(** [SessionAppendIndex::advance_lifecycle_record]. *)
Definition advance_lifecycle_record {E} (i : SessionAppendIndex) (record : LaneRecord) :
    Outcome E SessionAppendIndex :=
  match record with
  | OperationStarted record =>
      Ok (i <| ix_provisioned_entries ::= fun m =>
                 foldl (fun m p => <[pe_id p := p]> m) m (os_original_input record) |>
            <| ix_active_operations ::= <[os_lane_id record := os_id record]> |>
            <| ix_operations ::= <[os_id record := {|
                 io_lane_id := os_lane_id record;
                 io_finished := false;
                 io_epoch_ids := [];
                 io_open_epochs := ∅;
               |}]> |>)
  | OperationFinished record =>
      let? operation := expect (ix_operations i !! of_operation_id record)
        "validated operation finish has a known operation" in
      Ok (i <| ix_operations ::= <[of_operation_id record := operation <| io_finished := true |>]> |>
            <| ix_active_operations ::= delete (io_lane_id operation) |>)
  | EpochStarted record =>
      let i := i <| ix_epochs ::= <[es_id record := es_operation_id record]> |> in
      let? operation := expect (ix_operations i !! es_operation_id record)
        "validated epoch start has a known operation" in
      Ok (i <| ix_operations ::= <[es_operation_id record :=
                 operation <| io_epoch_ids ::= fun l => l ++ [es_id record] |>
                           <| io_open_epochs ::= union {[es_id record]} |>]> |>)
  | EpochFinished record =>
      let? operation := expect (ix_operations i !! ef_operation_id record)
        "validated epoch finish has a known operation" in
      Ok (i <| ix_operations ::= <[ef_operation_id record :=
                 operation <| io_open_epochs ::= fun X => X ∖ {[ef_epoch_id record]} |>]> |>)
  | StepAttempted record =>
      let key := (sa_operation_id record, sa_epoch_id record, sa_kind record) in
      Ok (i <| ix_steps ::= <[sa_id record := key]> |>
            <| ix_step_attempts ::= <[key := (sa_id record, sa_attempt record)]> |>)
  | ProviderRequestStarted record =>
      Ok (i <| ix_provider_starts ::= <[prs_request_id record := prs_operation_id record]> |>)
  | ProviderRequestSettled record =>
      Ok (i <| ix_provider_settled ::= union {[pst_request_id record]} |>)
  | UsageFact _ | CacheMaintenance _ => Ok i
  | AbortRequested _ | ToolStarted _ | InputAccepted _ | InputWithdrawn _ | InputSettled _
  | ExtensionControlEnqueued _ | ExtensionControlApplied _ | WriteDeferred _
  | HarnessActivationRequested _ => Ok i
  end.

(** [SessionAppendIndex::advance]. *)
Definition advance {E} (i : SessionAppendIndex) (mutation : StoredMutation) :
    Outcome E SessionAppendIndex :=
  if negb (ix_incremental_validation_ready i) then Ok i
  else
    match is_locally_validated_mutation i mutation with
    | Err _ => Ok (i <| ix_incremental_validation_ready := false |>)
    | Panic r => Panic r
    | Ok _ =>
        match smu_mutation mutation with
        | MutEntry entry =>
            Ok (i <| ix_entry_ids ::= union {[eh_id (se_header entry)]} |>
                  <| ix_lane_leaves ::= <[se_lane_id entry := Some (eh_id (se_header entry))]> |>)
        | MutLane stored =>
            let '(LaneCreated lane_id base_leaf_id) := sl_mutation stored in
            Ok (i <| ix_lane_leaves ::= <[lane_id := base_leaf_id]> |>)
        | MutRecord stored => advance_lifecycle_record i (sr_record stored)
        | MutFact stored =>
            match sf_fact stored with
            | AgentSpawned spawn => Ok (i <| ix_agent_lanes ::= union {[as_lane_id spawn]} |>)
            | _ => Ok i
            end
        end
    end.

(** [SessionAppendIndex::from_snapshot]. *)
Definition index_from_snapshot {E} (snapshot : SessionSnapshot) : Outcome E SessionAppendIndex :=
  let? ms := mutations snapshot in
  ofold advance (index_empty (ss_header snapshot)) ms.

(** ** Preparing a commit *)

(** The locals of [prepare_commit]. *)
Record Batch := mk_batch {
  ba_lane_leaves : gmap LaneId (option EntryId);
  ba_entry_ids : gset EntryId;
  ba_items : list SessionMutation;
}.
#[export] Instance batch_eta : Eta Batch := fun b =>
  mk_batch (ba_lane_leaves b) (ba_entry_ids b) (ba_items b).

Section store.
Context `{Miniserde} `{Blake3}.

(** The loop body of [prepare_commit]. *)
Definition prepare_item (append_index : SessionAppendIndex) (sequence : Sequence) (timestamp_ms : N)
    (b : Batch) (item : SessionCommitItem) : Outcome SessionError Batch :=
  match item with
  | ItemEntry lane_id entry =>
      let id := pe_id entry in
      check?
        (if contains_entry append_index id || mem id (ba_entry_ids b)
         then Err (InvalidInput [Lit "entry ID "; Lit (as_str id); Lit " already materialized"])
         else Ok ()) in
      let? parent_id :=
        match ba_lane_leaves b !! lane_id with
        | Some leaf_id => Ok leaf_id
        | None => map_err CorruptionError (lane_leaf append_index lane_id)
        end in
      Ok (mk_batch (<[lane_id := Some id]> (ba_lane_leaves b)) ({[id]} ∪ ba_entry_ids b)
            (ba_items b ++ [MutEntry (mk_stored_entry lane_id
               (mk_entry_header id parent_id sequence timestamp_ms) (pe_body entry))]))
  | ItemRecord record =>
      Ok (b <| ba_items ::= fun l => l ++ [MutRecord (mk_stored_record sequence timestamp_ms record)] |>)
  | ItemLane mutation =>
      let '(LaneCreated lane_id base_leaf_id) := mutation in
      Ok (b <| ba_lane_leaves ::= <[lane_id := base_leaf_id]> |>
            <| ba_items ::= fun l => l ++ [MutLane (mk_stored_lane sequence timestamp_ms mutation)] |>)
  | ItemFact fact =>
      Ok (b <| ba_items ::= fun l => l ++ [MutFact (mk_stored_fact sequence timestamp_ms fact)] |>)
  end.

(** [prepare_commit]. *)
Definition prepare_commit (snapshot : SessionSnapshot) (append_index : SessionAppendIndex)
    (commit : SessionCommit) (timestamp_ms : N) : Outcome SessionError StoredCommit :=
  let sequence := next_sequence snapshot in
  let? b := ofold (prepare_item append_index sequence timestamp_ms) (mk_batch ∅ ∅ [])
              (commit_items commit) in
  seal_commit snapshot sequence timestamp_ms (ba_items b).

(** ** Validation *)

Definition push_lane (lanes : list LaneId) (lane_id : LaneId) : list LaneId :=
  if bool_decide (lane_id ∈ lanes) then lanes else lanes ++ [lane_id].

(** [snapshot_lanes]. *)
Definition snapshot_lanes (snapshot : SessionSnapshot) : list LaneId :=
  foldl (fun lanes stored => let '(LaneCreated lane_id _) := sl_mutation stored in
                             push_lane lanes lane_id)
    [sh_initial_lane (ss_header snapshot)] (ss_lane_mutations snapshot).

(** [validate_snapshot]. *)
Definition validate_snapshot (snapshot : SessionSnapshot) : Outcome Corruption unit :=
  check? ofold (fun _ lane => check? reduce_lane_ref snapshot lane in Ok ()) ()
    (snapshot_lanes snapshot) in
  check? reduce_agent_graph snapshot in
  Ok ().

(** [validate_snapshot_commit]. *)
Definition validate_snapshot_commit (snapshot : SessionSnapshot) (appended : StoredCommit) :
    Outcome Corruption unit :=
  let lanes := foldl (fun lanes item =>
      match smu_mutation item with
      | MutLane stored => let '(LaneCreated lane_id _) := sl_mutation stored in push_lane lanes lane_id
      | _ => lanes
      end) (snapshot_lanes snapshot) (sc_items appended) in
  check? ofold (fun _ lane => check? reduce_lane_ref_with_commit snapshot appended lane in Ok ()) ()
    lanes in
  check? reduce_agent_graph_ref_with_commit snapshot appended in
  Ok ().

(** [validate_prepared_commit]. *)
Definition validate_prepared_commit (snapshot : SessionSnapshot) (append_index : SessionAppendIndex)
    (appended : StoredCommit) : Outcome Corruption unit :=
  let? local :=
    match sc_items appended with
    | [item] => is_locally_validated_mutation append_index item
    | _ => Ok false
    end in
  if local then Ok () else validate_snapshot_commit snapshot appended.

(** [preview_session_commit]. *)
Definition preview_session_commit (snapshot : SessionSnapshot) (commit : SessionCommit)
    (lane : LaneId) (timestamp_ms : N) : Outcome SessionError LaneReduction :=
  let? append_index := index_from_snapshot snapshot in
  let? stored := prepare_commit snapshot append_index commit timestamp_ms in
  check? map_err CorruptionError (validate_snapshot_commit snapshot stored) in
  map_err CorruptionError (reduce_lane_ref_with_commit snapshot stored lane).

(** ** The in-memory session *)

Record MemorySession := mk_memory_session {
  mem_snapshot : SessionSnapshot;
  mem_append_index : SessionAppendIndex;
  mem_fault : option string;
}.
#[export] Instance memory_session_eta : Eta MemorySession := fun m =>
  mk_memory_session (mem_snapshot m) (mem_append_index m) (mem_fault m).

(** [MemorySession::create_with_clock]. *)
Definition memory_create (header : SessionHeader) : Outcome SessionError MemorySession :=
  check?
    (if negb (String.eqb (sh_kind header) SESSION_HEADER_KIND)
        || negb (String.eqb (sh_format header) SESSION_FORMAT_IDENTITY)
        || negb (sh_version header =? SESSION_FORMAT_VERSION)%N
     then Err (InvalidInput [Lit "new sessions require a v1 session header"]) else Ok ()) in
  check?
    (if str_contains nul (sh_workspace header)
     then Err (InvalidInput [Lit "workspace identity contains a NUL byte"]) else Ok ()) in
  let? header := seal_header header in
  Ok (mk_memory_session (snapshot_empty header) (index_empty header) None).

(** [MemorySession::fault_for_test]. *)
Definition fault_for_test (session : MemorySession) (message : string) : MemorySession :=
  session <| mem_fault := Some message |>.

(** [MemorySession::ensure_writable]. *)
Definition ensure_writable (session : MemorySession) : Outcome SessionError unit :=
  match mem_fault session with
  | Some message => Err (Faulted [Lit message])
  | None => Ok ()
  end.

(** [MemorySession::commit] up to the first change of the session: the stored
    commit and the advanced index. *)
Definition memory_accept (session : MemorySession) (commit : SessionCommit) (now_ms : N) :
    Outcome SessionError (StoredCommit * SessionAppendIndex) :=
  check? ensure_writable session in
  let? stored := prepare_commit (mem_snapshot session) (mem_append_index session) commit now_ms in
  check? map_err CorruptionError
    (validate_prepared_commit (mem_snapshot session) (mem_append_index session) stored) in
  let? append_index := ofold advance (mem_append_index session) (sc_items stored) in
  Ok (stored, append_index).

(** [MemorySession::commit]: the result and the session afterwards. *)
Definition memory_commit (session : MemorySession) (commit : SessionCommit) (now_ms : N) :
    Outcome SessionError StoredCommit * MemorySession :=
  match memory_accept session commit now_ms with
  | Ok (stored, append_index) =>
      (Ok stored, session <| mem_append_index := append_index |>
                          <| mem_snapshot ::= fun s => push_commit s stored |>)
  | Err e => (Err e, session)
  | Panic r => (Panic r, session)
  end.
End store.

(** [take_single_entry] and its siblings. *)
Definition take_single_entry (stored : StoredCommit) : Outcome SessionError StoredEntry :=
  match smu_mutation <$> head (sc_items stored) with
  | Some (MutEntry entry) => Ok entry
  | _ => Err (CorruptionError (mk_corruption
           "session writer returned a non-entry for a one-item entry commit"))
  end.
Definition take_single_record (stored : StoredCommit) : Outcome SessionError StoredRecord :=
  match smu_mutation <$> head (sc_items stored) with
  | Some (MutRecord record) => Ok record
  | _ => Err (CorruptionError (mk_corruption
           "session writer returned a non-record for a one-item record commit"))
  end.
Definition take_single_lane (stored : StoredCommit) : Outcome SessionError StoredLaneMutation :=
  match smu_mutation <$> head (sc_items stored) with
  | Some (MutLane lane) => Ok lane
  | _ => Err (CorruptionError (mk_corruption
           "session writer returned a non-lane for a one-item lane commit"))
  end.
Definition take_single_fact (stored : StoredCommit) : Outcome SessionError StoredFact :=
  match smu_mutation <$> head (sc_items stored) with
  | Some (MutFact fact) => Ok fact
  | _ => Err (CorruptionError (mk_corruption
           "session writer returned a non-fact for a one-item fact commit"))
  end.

▶ [Exercise requirements] Beginning with the line containing "(sh_format header) SESSION_FORMAT_IDENTITY)" and ending with the line containing "Definition fault_for_test (session", extract those lines exactly from the listing above, and only those.

▶ [Answer below]
        || negb (String.eqb (sh_format header) SESSION_FORMAT_IDENTITY)
        || negb (sh_version header =? SESSION_FORMAT_VERSION)%N
     then Err (InvalidInput [Lit "new sessions require a v1 session header"]) else Ok ()) in
  check?
    (if str_contains nul (sh_workspace header)
     then Err (InvalidInput [Lit "workspace identity contains a NUL byte"]) else Ok ()) in
  let? header := seal_header header in
  Ok (mk_memory_session (snapshot_empty header) (index_empty header) None).

(** [MemorySession::fault_for_test]. *)
Definition fault_for_test (session : MemorySession) (message : string) : MemorySession :=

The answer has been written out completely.